[Start of section]
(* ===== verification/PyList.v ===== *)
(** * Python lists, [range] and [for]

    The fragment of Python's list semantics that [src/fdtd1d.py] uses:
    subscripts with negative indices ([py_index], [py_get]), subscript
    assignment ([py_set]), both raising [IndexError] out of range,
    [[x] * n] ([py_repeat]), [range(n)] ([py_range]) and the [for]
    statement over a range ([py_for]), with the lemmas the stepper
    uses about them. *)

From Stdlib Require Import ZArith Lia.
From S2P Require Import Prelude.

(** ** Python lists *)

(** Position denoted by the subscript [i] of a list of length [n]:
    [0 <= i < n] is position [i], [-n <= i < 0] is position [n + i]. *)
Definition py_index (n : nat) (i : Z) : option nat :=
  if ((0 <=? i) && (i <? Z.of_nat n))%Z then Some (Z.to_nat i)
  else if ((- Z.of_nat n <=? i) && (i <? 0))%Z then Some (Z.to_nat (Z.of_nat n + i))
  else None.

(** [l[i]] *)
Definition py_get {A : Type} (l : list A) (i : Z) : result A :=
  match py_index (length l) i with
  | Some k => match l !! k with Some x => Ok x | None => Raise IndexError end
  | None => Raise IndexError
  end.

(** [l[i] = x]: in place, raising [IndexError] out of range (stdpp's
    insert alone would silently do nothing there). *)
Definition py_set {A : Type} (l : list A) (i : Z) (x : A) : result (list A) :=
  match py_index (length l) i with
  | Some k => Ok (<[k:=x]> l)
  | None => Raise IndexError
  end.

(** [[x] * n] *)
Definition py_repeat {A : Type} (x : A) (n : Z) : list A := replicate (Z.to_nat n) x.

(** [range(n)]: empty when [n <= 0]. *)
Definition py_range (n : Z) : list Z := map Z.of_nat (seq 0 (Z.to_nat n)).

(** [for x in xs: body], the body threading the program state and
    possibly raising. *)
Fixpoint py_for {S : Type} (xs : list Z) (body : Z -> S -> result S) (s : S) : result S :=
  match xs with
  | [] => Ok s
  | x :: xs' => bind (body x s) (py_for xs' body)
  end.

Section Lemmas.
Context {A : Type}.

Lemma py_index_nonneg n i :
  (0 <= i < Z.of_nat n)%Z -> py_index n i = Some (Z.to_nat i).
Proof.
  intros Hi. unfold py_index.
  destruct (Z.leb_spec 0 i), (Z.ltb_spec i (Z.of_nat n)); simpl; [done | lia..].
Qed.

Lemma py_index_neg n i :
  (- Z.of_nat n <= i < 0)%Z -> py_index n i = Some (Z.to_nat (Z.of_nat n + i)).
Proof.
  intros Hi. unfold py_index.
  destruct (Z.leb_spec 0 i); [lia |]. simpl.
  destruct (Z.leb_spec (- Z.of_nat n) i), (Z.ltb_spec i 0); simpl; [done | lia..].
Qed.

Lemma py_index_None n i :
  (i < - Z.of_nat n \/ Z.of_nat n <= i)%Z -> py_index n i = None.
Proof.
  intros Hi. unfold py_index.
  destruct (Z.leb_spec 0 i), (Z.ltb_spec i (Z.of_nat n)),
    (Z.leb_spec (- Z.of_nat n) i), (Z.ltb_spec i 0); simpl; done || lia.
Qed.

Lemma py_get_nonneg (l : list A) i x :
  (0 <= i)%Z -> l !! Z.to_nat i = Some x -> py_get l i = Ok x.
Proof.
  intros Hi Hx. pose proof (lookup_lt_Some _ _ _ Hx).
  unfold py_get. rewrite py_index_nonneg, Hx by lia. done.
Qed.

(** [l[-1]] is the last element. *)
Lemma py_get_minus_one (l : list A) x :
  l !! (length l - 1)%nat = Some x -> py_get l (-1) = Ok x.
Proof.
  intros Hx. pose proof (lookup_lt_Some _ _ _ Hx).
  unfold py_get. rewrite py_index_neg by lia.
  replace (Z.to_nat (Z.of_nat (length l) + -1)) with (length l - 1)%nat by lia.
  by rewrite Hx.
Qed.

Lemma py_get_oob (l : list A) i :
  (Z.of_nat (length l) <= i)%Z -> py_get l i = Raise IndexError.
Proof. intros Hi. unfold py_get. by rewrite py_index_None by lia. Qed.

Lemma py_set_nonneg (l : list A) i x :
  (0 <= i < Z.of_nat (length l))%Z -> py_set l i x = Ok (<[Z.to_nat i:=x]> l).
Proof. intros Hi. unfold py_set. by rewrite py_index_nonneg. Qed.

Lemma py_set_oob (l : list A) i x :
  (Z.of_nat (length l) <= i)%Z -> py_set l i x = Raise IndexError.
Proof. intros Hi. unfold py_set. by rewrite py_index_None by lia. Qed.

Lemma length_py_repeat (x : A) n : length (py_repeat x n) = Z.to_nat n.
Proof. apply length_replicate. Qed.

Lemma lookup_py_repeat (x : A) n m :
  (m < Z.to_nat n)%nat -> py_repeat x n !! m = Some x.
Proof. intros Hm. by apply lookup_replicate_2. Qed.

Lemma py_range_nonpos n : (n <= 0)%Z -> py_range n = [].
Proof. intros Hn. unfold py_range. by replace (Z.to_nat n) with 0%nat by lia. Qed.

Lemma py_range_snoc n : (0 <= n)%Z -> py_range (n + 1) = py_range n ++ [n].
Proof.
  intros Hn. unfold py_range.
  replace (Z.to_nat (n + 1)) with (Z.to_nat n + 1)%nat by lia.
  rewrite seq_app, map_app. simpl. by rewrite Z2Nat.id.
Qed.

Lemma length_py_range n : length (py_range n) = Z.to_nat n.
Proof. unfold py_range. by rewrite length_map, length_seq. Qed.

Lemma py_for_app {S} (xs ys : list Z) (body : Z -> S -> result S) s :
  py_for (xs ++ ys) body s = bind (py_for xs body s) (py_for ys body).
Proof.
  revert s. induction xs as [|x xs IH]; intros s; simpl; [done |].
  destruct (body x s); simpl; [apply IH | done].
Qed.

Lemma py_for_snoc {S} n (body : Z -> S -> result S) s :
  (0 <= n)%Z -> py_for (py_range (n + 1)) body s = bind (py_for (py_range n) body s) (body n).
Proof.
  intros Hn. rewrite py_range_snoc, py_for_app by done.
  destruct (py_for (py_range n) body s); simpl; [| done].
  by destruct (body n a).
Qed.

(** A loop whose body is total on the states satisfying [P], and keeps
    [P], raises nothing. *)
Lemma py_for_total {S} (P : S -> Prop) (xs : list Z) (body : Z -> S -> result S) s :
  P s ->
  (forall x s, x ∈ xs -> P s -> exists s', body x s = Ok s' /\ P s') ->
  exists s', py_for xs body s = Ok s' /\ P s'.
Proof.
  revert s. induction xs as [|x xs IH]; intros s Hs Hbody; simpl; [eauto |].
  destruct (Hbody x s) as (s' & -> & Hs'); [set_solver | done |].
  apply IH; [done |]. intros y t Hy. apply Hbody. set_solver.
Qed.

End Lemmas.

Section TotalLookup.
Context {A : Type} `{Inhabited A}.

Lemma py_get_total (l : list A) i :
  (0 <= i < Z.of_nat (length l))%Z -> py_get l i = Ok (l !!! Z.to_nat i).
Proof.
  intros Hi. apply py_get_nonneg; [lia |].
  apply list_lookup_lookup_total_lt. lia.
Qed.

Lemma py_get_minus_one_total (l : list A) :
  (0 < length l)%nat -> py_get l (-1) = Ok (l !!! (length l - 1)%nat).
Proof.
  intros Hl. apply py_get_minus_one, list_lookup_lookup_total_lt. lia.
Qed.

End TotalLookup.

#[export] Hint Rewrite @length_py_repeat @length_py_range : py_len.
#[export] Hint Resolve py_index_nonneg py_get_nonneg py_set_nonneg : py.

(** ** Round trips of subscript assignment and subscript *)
[End of section]
[Start of section]
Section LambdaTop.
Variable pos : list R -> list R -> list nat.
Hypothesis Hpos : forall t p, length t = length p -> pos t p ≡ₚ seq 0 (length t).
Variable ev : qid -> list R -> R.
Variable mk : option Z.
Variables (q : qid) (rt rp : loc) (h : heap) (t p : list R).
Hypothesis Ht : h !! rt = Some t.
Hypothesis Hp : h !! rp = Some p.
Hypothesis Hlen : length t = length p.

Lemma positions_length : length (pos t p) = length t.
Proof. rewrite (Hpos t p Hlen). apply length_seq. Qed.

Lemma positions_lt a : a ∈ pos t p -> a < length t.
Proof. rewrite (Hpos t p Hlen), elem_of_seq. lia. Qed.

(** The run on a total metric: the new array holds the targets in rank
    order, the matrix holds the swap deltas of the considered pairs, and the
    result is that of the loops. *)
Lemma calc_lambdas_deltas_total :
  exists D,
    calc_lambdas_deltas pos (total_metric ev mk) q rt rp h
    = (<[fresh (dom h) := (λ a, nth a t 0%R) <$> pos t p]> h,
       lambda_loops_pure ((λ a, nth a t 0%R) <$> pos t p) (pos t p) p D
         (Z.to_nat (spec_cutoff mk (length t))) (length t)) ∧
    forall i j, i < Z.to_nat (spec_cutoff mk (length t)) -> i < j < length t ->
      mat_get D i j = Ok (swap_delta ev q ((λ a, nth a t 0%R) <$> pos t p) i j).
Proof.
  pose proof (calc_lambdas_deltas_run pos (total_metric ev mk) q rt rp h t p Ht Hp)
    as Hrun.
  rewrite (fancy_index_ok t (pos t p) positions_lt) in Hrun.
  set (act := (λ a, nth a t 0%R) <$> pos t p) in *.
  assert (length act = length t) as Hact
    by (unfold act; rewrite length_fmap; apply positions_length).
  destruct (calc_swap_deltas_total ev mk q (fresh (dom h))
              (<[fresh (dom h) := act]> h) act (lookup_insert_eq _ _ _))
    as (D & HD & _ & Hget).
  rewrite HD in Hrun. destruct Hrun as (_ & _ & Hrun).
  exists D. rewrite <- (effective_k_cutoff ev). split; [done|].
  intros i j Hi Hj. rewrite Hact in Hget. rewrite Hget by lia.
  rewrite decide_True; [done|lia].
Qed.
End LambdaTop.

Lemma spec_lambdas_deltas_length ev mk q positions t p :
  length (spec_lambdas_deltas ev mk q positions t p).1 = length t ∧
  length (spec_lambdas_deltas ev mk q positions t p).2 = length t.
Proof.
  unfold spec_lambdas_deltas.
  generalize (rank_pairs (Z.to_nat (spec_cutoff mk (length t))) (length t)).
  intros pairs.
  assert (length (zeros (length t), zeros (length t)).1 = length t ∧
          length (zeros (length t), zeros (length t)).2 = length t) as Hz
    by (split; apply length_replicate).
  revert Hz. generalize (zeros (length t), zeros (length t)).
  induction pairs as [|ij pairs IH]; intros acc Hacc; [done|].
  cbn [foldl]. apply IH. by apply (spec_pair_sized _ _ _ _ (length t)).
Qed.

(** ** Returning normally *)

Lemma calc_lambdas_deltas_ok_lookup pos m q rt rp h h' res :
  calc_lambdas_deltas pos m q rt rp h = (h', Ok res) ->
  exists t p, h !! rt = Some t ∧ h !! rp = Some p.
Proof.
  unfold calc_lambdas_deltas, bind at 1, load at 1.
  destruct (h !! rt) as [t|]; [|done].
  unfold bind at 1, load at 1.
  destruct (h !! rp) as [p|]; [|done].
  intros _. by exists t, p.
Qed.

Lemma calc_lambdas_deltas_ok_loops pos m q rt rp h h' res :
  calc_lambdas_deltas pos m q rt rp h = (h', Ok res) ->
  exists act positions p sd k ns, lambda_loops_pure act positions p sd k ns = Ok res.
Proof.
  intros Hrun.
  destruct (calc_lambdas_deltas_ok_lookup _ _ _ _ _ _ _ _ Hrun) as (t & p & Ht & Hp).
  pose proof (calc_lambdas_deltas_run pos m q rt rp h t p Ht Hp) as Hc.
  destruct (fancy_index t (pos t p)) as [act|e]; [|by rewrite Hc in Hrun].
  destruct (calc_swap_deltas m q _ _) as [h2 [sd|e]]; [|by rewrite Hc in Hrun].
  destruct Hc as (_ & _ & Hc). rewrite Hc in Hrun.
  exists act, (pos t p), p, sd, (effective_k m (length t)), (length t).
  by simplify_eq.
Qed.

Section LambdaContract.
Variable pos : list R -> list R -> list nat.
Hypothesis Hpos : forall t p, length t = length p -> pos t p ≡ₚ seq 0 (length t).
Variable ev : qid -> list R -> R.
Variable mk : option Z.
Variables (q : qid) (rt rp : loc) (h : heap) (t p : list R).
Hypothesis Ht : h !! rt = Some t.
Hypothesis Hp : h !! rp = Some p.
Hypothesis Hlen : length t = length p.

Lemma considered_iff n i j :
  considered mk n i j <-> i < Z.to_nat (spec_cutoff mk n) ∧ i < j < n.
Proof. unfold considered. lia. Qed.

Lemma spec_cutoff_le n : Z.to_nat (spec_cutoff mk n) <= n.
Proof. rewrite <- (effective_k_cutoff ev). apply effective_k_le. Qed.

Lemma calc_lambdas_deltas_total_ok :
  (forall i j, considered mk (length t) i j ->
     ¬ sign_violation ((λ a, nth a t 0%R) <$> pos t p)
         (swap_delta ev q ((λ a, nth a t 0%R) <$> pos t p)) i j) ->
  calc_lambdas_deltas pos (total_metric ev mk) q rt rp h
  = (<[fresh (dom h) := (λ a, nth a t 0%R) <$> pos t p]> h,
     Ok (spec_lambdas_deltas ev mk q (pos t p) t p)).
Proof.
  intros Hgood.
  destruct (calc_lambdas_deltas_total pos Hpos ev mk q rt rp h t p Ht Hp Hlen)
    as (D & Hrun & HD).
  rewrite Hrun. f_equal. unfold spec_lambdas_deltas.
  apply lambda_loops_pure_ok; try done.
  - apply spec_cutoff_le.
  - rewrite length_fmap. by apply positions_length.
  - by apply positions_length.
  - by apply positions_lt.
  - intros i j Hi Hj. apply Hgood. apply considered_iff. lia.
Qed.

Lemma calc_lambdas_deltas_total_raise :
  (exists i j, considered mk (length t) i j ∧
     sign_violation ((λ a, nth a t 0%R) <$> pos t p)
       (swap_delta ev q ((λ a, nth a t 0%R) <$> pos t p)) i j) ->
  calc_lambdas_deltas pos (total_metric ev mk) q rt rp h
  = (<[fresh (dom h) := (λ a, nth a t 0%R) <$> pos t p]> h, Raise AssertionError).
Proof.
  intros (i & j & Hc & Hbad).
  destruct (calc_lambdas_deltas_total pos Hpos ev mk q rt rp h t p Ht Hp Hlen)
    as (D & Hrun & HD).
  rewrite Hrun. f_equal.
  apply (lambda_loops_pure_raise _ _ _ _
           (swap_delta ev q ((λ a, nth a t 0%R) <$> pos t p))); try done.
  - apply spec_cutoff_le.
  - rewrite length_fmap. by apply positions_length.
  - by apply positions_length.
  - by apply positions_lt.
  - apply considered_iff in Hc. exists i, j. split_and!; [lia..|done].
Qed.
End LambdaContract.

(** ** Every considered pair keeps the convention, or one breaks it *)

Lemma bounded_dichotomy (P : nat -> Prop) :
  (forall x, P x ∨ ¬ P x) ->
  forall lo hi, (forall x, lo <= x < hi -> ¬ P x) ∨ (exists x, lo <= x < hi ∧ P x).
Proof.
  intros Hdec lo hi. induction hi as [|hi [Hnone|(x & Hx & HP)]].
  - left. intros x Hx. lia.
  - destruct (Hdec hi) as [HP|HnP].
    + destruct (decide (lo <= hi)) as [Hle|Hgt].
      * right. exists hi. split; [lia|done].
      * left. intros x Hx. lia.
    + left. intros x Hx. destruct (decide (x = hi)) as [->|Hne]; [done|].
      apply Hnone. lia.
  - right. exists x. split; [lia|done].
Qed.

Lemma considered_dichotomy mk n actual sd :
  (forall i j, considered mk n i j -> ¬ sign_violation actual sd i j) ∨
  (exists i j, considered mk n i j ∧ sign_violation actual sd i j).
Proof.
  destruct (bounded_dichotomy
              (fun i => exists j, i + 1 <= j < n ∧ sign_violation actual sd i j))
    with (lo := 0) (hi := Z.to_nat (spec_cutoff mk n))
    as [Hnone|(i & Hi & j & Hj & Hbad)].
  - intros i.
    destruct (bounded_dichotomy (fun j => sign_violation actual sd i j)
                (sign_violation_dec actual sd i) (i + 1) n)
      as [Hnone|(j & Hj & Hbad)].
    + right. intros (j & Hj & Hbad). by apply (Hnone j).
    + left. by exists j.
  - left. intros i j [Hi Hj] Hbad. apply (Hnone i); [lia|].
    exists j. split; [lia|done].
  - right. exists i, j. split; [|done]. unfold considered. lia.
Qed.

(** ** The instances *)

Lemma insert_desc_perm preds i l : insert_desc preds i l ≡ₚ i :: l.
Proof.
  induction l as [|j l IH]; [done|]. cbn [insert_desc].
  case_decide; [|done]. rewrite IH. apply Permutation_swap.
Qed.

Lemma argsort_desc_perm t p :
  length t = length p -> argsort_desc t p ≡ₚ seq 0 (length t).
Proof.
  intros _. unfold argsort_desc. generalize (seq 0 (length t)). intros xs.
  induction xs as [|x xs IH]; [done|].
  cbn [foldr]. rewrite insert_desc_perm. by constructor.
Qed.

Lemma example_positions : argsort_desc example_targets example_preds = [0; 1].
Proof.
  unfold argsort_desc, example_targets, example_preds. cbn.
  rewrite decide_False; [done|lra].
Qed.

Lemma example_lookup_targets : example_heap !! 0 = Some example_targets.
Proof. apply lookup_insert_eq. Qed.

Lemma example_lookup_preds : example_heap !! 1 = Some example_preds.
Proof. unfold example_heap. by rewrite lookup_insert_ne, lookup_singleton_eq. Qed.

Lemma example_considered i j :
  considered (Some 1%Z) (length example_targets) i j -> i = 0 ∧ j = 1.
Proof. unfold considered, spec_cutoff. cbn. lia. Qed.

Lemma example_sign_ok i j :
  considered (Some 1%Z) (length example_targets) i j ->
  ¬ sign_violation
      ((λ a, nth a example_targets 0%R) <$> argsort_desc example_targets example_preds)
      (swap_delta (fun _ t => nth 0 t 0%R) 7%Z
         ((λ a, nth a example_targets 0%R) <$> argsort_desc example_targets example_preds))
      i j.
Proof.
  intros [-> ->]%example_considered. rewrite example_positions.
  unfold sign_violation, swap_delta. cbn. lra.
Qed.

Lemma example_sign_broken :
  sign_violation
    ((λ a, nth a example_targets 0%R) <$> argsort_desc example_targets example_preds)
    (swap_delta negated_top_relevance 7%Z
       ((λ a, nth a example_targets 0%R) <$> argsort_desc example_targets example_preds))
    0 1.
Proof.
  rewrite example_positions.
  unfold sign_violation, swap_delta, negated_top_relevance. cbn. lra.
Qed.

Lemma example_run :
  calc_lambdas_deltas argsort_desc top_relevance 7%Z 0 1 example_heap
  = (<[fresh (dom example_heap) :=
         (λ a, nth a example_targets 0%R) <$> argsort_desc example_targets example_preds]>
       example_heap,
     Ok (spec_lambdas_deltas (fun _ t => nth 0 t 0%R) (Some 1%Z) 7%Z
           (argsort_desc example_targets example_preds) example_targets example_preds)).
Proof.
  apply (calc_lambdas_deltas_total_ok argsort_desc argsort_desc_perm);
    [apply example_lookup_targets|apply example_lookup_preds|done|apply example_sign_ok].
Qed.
[End of section]
[Start of section]
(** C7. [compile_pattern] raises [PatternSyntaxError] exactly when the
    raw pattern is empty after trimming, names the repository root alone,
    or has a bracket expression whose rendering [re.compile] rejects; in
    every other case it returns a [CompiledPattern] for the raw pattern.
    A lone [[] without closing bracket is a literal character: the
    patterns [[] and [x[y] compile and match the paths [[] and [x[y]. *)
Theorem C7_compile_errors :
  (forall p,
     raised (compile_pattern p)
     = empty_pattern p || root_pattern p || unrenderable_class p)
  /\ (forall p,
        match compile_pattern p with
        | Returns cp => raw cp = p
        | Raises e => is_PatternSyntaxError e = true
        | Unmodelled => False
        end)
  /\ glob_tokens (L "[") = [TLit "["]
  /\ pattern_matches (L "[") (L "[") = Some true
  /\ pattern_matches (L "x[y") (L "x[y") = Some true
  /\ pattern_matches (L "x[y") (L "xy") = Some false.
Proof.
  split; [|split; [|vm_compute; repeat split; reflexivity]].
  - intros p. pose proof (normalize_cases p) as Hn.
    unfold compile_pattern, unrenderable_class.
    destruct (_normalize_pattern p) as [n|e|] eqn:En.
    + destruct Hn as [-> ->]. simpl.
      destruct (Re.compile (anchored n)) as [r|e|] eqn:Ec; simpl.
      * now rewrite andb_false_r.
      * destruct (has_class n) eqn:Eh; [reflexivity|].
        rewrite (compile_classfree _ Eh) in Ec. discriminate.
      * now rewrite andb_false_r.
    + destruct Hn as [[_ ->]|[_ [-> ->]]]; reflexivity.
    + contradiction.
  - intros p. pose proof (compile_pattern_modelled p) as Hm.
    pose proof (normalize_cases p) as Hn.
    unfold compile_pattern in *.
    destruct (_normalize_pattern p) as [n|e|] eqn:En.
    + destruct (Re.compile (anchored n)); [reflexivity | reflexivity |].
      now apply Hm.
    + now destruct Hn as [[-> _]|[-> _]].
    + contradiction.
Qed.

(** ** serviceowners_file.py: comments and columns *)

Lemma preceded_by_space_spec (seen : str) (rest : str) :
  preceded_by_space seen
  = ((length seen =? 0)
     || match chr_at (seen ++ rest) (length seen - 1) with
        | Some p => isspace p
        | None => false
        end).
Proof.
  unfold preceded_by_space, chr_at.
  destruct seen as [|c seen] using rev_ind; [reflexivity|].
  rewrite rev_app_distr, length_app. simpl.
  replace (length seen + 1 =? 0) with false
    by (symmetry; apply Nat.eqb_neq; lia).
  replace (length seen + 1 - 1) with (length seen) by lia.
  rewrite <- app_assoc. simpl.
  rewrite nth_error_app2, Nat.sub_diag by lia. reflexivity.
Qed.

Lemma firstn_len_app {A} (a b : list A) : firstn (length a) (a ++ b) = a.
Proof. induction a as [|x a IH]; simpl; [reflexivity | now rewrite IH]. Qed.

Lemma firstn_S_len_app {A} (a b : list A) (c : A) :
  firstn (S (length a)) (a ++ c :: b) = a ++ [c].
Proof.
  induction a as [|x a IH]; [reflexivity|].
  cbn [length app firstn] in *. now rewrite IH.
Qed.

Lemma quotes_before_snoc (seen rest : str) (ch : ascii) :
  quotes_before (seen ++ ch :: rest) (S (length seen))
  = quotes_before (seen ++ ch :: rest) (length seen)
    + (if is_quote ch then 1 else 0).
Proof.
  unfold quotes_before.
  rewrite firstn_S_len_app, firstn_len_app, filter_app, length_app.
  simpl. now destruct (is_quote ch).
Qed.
[End of section]
- _Problem_
Look over the material above and report how many of its lines have the string "that" in them, nothing more.

- _Response_
2